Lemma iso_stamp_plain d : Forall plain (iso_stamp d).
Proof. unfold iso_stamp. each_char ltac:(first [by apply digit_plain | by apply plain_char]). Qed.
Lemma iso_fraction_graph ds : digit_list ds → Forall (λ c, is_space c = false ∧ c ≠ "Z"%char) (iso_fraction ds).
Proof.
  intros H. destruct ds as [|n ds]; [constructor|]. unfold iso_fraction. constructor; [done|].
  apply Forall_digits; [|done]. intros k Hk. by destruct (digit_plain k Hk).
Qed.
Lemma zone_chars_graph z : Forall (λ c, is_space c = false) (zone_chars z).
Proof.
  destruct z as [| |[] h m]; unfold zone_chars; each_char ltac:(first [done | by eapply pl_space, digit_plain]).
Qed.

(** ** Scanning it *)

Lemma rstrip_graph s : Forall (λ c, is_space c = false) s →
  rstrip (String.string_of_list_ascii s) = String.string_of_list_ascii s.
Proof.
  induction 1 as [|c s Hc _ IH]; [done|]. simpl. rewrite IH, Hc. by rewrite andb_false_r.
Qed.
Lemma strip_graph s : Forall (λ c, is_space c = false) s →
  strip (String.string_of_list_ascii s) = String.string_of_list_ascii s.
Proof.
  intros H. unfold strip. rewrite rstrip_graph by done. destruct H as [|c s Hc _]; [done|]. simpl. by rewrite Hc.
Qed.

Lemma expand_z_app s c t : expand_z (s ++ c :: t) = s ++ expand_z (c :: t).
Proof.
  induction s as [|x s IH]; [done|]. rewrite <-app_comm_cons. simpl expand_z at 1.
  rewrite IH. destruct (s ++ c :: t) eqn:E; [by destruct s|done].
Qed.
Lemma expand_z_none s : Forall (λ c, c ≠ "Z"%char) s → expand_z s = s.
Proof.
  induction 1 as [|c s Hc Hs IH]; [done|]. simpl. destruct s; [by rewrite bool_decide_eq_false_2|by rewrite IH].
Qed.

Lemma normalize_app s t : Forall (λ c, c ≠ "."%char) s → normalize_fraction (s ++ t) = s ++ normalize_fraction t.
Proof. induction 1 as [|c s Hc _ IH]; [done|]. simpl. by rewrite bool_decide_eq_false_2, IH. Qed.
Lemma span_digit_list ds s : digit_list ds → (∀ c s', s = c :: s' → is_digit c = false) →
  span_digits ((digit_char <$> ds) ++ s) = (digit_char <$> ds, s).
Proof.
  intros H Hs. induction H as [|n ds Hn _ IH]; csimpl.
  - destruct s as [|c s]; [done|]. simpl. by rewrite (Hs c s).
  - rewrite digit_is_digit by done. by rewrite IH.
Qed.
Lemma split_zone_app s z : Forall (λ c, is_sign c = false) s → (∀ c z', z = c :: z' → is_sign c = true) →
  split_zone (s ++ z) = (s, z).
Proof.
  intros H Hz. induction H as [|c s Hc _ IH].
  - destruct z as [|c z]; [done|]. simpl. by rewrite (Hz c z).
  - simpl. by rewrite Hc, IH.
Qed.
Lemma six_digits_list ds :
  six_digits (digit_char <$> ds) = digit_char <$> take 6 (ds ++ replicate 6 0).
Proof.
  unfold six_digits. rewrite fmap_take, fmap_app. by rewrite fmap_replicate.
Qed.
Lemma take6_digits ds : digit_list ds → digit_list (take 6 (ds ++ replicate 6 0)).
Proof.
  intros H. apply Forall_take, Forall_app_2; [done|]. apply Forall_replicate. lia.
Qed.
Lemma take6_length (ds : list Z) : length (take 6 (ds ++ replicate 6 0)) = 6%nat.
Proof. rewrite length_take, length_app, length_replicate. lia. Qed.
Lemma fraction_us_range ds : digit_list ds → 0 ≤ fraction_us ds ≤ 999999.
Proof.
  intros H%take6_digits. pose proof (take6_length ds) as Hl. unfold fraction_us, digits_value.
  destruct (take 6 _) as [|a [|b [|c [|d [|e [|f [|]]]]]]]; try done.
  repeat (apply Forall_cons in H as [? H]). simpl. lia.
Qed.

* * *

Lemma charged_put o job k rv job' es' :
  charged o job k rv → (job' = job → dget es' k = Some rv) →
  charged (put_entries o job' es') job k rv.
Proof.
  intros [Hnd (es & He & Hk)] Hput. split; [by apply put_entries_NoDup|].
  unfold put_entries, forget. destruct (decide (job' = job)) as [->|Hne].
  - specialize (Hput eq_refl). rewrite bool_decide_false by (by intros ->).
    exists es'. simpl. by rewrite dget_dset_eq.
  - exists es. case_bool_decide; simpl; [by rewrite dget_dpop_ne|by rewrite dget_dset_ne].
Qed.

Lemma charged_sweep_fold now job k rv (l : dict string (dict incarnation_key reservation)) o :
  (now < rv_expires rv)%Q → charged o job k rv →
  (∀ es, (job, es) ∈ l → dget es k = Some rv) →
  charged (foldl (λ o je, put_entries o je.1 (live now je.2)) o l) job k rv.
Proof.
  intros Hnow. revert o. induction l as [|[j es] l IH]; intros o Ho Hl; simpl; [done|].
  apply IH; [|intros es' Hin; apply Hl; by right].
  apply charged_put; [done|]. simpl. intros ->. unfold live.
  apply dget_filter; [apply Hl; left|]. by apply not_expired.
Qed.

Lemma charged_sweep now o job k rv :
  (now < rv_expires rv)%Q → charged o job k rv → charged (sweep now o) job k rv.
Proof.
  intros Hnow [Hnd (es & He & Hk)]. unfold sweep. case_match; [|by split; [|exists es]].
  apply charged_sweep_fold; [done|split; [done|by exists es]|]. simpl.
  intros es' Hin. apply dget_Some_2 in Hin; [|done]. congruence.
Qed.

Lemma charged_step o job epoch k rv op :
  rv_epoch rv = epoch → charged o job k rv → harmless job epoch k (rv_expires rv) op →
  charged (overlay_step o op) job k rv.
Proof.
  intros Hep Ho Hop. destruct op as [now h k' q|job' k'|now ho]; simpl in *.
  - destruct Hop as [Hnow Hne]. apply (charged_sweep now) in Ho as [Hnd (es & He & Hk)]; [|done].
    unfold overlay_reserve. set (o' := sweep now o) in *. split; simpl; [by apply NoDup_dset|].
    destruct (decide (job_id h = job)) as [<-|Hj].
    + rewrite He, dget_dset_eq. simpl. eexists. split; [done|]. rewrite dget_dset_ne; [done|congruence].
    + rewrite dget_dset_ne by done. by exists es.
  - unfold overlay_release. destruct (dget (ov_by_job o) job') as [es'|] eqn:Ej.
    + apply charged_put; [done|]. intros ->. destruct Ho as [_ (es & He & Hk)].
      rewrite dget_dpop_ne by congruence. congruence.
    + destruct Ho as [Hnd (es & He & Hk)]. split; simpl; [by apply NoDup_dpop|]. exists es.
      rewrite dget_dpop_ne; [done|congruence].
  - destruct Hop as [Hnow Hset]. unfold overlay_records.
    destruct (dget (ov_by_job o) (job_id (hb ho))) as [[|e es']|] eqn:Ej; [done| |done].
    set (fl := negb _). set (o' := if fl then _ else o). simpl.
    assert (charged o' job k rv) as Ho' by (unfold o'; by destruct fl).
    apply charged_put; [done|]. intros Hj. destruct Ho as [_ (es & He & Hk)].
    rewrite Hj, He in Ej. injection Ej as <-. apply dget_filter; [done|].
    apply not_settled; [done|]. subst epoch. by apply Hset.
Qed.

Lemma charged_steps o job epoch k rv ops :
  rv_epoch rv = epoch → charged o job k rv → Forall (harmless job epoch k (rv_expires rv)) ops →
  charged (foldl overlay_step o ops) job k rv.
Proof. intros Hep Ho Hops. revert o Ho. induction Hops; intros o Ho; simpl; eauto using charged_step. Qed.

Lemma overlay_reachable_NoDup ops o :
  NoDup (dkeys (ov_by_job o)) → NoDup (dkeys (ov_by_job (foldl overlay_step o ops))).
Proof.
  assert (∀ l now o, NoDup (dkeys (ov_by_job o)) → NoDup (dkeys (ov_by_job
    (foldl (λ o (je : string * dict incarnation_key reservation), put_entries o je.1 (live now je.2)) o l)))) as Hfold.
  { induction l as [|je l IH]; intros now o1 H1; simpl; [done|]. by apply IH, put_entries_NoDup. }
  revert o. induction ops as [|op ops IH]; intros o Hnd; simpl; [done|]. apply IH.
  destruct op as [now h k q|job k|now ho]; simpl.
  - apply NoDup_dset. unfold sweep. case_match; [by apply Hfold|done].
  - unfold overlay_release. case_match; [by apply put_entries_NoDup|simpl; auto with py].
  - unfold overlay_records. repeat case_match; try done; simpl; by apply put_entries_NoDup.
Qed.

■ **Instructions to follow**:
Once you have found every line in the listing that holds the string "live", copy each of them.

■ **Result of the exercise**:
  charged (foldl (λ o je, put_entries o je.1 (live now je.2)) o l) job k rv.
  apply charged_put; [done|]. simpl. intros ->. unfold live.
    (foldl (λ o (je : string * dict incarnation_key reservation), put_entries o je.1 (live now je.2)) o l)))) as Hfold.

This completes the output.